Wishes were a thing.
Wishes that came true were sometimes a thing.
Wishes that came true because of magic were not a thing!
Cloudwish is such an interesting book. Straight away, from the very first page, you know that you’re in for a love story. I haven’t read YA Fiction where the story was completely based on love in a while. Usually, it was Mental Illness or Action, and the love or the love interest was just there as a side dish. Cloudwish is definitely completely reliant on the love. The love is the story. There’s no mucking around here with action or mental illness, it’s just a simple (or not so simple) story about love.

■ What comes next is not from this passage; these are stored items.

Lemma cleanup_touches residue ps birth digest owned erased q n r n' sp dead :
  cleanup_attempt node residue ps birth digest owned erased q n = (r, n') →
  rows_ok sp dead (db_attempts (tn_db n)) →
  rtc (touched (good sp (cleanup_reported ps birth (cu_attempt_id q) n ++ dead)))
      (tn_db n) (tn_db n').
Proof.
  unfold cleanup_attempt. intros Hr Hrows.
  apply run_bind_cases in Hr as [(? & Hm & _)|(v & n1 & Hm & Hr)];
    apply on_db_run in Hm as [Hm Hrj]; apply get_attempt_run in Hm as [Hd Hf];
    [by rewrite Hd|].
  assert (n1 = n) as -> by (destruct n, n1; simpl in *; by subst).
  destruct (find_row _ (tn_db n)) as [row|] eqn:Ef; [injection Hf as ->|by destruct Hf].
  apply run_bind_cases in Hr as [(? & Hm & _)|(p & n1 & Hm & Hr)];
    apply on_db_run in Hm as [Hm Hrj']; apply prepared_of_run in Hm; [by rewrite Hm|].
  assert (n1 = n) as -> by (destruct n, n1; simpl in *; by subst).
  apply run_bind_cases in Hr as [(? & Hx & _)|([] & n1 & Hx & Hr)];
    [apply run_throw_if_Err in Hx as (_ & _ & ->); apply rtc_refl
    |apply run_throw_if_Ok in Hx as [_ ->]].
  apply run_bind_cases in Hr as [(? & Hx & _)|(u & n1 & Hx & Hr)];
    pose proof (cleanup_intent_touches _ _ _ _ _ _ _ _ _ _ _ _ Hx Ef Hrows) as Hts; [done|].
  etrans; [exact Hts|]. clear Hx Hts Hm.
  case_match; [injection Hr as _ <-; apply rtc_refl|].
  walk Hr; try apply rtc_refl.
  apply on_db_run in Hr as [Hr _]. apply purge_attempt_touched in Hr.
  apply rtc_once. by apply touched_good.
Qed.

(** ** The invariant holds *)

Lemma Inv_rows n fl sp dead :
  Inv (mkSystem n fl sp dead) → rows_ok sp dead (db_attempts (tn_db n)).
Proof. by intros [? _]. Qed.

Lemma Inv_db {A} (m : M Database TrainingError A) n r n' fl sp dead :
  (∀ d r d', m d = (r, d') → touched benign d d') →
  on_db m n = (r, n') → Inv (mkSystem n fl sp dead) → Inv (mkSystem n' fl sp dead).
Proof.
  intros Hm [Hr _]%on_db_run HI. eapply Inv_touched; [done|]. eapply touched_good, Hm, Hr.
Qed.

Lemma body_ok_spawn sp dead v a :
  body_ok sp dead v → (ta_attempt_id v = a → present (ta_spawn_nonce v) = true) →
  body_ok (a :: sp) dead v.
Proof. intros [Hn Hd] Ha. split; [|done]. intros [E|E]%elem_of_cons; auto. Qed.

Lemma Inv_spawn c p nonce v pid created n sp dead :
  Inv (mkSystem n (Starting c p nonce v) sp dead) →
  Inv (mkSystem n (Started c p nonce v pid created) (ta_attempt_id v :: sp) dead).
Proof.
  unfold Inv. simpl.
  intros ((Hids & Hb & Hslot) & Hnd & Hsp & ((Hok & Hex & Hfree) & Hns & Hpr & Hall)).
  split_and!.
  - split_and!; [done| |done]. intros r Hr. destruct (Hb r Hr) as [Hid Hbr]. split; [done|].
    apply body_ok_spawn; [done|]. rewrite Hid. by apply Hall.
  - by apply NoDup_cons.
  - intros a [->|Ha]%elem_of_cons; auto.
  - split_and!; [|done..]. by apply body_ok_spawn.
Qed.

Lemma Inv_step s s' : system_step node s s' → Inv s → Inv s'.
Proof.
  intros Hs HI. destruct Hs as [
    residue now admitted launchable m k floor q r n n' sp dead Hr
    | residue now ps preparing assets launchable admitted published c p nonce r n n' sp dead Hr
    | c p nonce v pid created n sp dead
    | c p nonce v pid created r n n' sp dead Hr
    | now published c r n n' sp dead Hr
    | now published c reason r n n' sp dead Hr
    | now published staged c ver upd ck sha r n n' sp dead Hr
    | residue now c reason r n n' sp dead Hr
    | residue now c reason r n n' fl sp dead Hr _
    | residue ps birth c reason r n n' sp dead Hr
    | now ps complete c reason v r n n' sp dead Hr
    | residue ps birth a r n n' fl sp dead Hr
    | residue a r n n' fl sp dead Hr
    | a r n n' fl sp dead Hr
    | now e r n n' fl sp dead Hr
    | a size disk source r n n' fl sp dead Hr
    | residue ps birth digest owned erased q r n n' fl sp dead Hr
    | n fl sp dead ].
  - by eapply Inv_prepare.
  - by eapply Inv_start.
  - by apply Inv_spawn.
  - apply on_db_run in Hr as [Hr _]. apply start_commit_run in Hr.
    eapply Inv_write_back; [done| |done]. eapply good_vouched; [by apply process_good|].
    by destruct HI as (_ & _ & _ & ?).
  - eapply (Inv_db (renew node now published c)); [apply renew_touched|done..].
  - eapply (Inv_db (pause node now published c reason)); [apply pause_touched|done..].
  - eapply Inv_db; [|done..]. apply acknowledge_touched.
  - apply stop_run in Hr. apply (touched_good sp dead) in Hr.
    destruct r as [[x|]|e]; simpl; [by eapply Inv_touched| |by eapply Inv_touched].
    by apply (Inv_touched n n' Idle) in HI.
  - apply stop_run in Hr. eapply Inv_touched; [done|]. by apply touched_good.
  - pose proof (Inv_rows _ _ _ _ HI) as Hrows.
    destruct (stop_observe_run _ _ _ _ _ _ _ _ _ Hr Hrows) as [Ht Hv].
    apply (Inv_dead _ _ _ _ (reported ps birth (tc_attempt_id c) n ++ dead)) in HI; [|set_solver].
    eapply Inv_touched in HI; [|exact Ht].
    destruct r as [v|e]; simpl; [|by eapply Inv_crash].
    destruct (Hv v eq_refl) as (row & Hrow & ->).
    destruct HI as (Hr' & Hnd & Hsp & _). split_and!; try done. simpl. by apply current_vouched.
  - apply on_db_run in Hr as [Hr _]. apply stop_commit_run in Hr.
    pose proof HI as (_ & _ & _ & (Hb & _)). simpl in Hb.
    match goal with |- Inv (mkSystem _ _ _ ?dead') =>
      assert (HI' : Inv (mkSystem n (StopRead c reason v) sp dead'))
        by (eapply Inv_dead; [|exact HI]; set_solver) end.
    eapply Inv_write_back; [exact HI'| |done].
    eapply good_vouched; [by apply stop_commit_good|]. by destruct HI' as (_ & _ & _ & ?).
  - pose proof (observe_touched _ _ _ _ _ _ _ _ _ Hr (Inv_rows _ _ _ _ HI)) as Ht.
    eapply Inv_touched; [|exact Ht]. eapply Inv_dead; [|exact HI]. set_solver.
  - eapply Inv_touched; [done|]. eapply release_stopped_touched; [done|by eapply Inv_rows].
  - apply on_db_run in Hr as [Hr _]. eapply Inv_touched; [done|].
    eapply release_touched; [done|by eapply Inv_rows].
  - eapply Inv_db; [|done..]. apply append_event_touched.
  - eapply Inv_db; [|done..]. apply hold_input_bytes_touched.
  - pose proof (cleanup_touches _ _ _ _ _ _ _ _ _ _ _ _ Hr (Inv_rows _ _ _ _ HI)) as Ht.
    eapply Inv_touches; [exact Ht|]. eapply Inv_dead; [|exact HI]. set_solver.
  - by eapply Inv_crash.
Qed.

Lemma training_reachable_Inv s : reachable node s → Inv s.
Proof.
  intros (s0 & -> & Hs). remember (mkSystem _ _ _ _) as s0 eqn:E0.
  assert (Inv s0) as HI.
  { rewrite E0. split_and!; simpl; try done; [|by apply NoDup_nil|by intros ? ?%elem_of_nil].
    split_and!; [by apply NoDup_nil|by intros ? ?%elem_of_nil|by intros ? ? ?%elem_of_nil]. }
  clear E0. induction Hs; eauto using Inv_step.
Qed.

(** ** Fences *)

(** Rows stay, with their job and fence. *)
Definition rows_kept (d d' : Database) : Prop :=
  ∀ r, r ∈ db_attempts d →
    ∃ r', r' ∈ db_attempts d' ∧ ar_id r' = ar_id r ∧ ar_job r' = ar_job r ∧ ar_fence r' = ar_fence r.

Lemma rows_kept_eq d d' : db_attempts d' = db_attempts d → rows_kept d d'.
Proof. intros E r Hr. exists r. by rewrite E. Qed.
Lemma rows_kept_save v d d' : db_attempts d' = save_row v <$> db_attempts d → rows_kept d d'.
Proof.
  intros E r Hr. exists (save_row v r). rewrite E, save_row_id, save_row_job, save_row_fence.
  split; [by apply list_elem_of_fmap_2|done].
Qed.
Lemma rows_kept_touched R d d' : touched R d d' → rows_kept d d'.
Proof. intros [?|(r & v & _ & _ & ?)]; [by apply rows_kept_eq|by eapply rows_kept_save]. Qed.
#[global] Instance rows_kept_preorder : PreOrder rows_kept.
Proof.
  split; [by intros d r Hr; eauto|]. intros d1 d2 d3 H1 H2 r Hr.
  destruct (H1 r Hr) as (r2 & Hr2 & ? & ? & ?). destruct (H2 r2 Hr2) as (r3 & Hr3 & ? & ? & ?).
  exists r3. split_and!; congruence.
Qed.
Lemma rows_kept_touches R d d' : rtc (touched R) d d' → rows_kept d d'.
Proof. induction 1 as [|???? _ IH]; [done|]. etrans; [by eapply rows_kept_touched|done]. Qed.

Lemma latest_fence_ge job d r :
  r ∈ db_attempts d → ar_job r = job → ∃ f, latest_fence job d = Some f ∧ ar_fence r ≤ f.
Proof.
  unfold latest_fence. induction (db_attempts d) as [|x rows IH]; intros Hr <-;
    [by apply elem_of_nil in Hr|]. simpl.
  apply elem_of_cons in Hr as [->|Hr].
  - rewrite String.eqb_refl. eexists. split; [done|]. case_match; lia.
  - destruct (IH Hr eq_refl) as (f & -> & Hf). case_match; eexists; (split; [done|]); lia.
Qed.

(** A command behind the latest fence of its job is refused and changes nothing. *)
Lemma accept_fenced now c lease d r :
  r ∈ db_attempts d → ar_job r = tc_job_id (base c) → tc_fence (base c) < ar_fence r →
  ∃ e, accept node now c lease d = (Err e, d).
Proof.
  intros Hr Hj Hf. destruct (latest_fence_ge _ d r Hr Hj) as (f & Hl & Hle).
  destruct (accept node now c lease d) as [[x|e] d'] eqn:E.
  - apply accept_Ok in E as (_ & _ & _ & _ & Hacc). specialize (Hacc f Hl). lia.
  - apply accept_Err in E as ->; [|done]. by exists e.
Qed.

Lemma system_step_rows s s' :
  system_step node s s' → Inv s → rows_kept (tn_db (sy_node s)) (tn_db (sy_node s')).
Proof.
  destruct s as [n0 fl0 sp0 dead0]. intros Hs HI. apply Inv_rows in HI. simpl.
  inversion Hs as [
    residue now admitted launchable m k floor q r n n' sp dead Hr E1 E2
    | residue now ps preparing assets launchable admitted published c p nonce r n n' sp dead Hr E1 E2
    | c p nonce v pid created n sp dead E1 E2
    | c p nonce v pid created r n n' sp dead Hr E1 E2
    | now published c r n n' sp dead Hr E1 E2
    | now published c reason r n n' sp dead Hr E1 E2
    | now published staged c ver upd ck sha r n n' sp dead Hr E1 E2
    | residue now c reason r n n' sp dead Hr E1 E2
    | residue now c reason r n n' fl sp dead Hr _ E1 E2
    | residue ps birth c reason r n n' sp dead Hr E1 E2
    | now ps complete c reason v r n n' sp dead Hr E1 E2
    | residue ps birth a r n n' fl sp dead Hr E1 E2
    | residue a r n n' fl sp dead Hr E1 E2
    | a r n n' fl sp dead Hr E1 E2
    | now e r n n' fl sp dead Hr E1 E2
    | a size disk source r n n' fl sp dead Hr E1 E2
    | residue ps birth digest owned erased q r n n' fl sp dead Hr E1 E2
    | n fl sp dead E1 E2 ]; subst; simpl; try done.
  - apply prepare_attempt_run in Hr as [->|(m' & k' & x & Hr)]; [done|].
    apply prepare_run in Hr as [Heq|(_ & _ & _ & _ & _ & _ & Heq)]; [by apply rows_kept_eq|].
    intros row Hrow. exists row. rewrite Heq. split; [|done]. apply elem_of_app. by left.
  - apply start_run in Hr as [[-> _]|Hr]; [done|].
    apply start_intent_run in Hr as [[Heq _]|(row & v & _ & _ & _ & _ & _ & _ & _ & _ & Heq)];
      [by apply rows_kept_eq|by eapply rows_kept_save].
  - apply on_db_run in Hr as [Hr _]. apply start_commit_run in Hr. by eapply rows_kept_save.
  - apply on_db_run in Hr as [Hr _]. eapply rows_kept_touched, renew_touched, Hr.
  - apply on_db_run in Hr as [Hr _]. eapply rows_kept_touched, pause_touched, Hr.
  - apply on_db_run in Hr as [Hr _]. eapply rows_kept_touched, acknowledge_touched, Hr.
  - eapply rows_kept_touched, stop_run, Hr.
  - eapply rows_kept_touched, stop_run, Hr.
  - by eapply rows_kept_touched, stop_observe_run.
  - apply on_db_run in Hr as [Hr _]. apply stop_commit_run in Hr. by eapply rows_kept_save.
  - by eapply rows_kept_touched, observe_touched.
  - by eapply rows_kept_touched, release_stopped_touched.
  - apply on_db_run in Hr as [Hr _]. by eapply rows_kept_touched, release_touched.
  - apply on_db_run in Hr as [Hr _]. eapply rows_kept_touched, append_event_touched, Hr.
  - apply on_db_run in Hr as [Hr _]. eapply rows_kept_touched, hold_input_bytes_touched, Hr.
  - by eapply rows_kept_touches, cleanup_touches.
Qed.
End steps.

Fiona Wood has done her research well. The main character is Vietnamese, her name: “Van Uoc Phan” (Sorry, I couldn’t find a way to put the Vietnamese accents in). There are smidges of Vietnamese language all throughout the book, and as a Vietnamese person myself, I can vouch that these are definitely accurate. However, the main character apparently doesn’t have a good grasp on Vietnamese. Apparently, though, she can talk to her parents in a way I could never dream of (and I attended 5 years of Vietnamese school and got the best of class every single one). Obviously, Fiona Wood is not Vietnamese, and I doubt that the majority of Cloudwish readers will be so as well, and so it’s not too much of a problem.
The first problem I thought I would have with this book was that it would be clichéd. There are all the ingredients. The Asian kid on a scholarship to a rich school with grizzly parents who only know how to say: “Study more!”
But no way is Fiona Woods going to write something this clichéd and get away with it from her publisher. And so, of course, there’s a love story, and even, (get this!) a touch of magic realism! I loved the way there was that little something different. It’s that small unique quality that completely makes or breaks the book, and this little touch of fantasy was what set this book aside from all the other “poor kid-rich kid” love stories.
A lot was set up in the first few chapters. Obviously, a lot is set up in most books in the first few chapters, but I felt like there was a lot of information given to the reader. However, it wasn’t a straight out info dump. It was more: “let’s recount past stories, and these stories all tell the reader something about my personality, my life, etc”.
There were a few different things about this book. Van was such a two-faced character, and this was shown in a few interesting ways. From time to time, we would have a rant written on her computer. This was a completely different side of what she showed her family and friends. She was brave, outspoken, and she even swore! Then, after the rant, there would be the words: “Select All. Delete.” And she would go back to being the nice, shy, scholarship-kid. These computer rants were almost like diary entries, and they provided a rare insight to the other face of Van. Quote:
Does everyone live this kind of double life?
Another interesting personality quirk was her obsession with Jane Eyre. In moment of need (i.e., being bullied, etc.), Van thought: “what would Jane do?” and then a quote from Jane Eyre would appear. Jane was almost like the ideal Van. It was what Van wanted to do but couldn’t do:
Van Uoc had a suitable Jane Eyre quote for most occasions.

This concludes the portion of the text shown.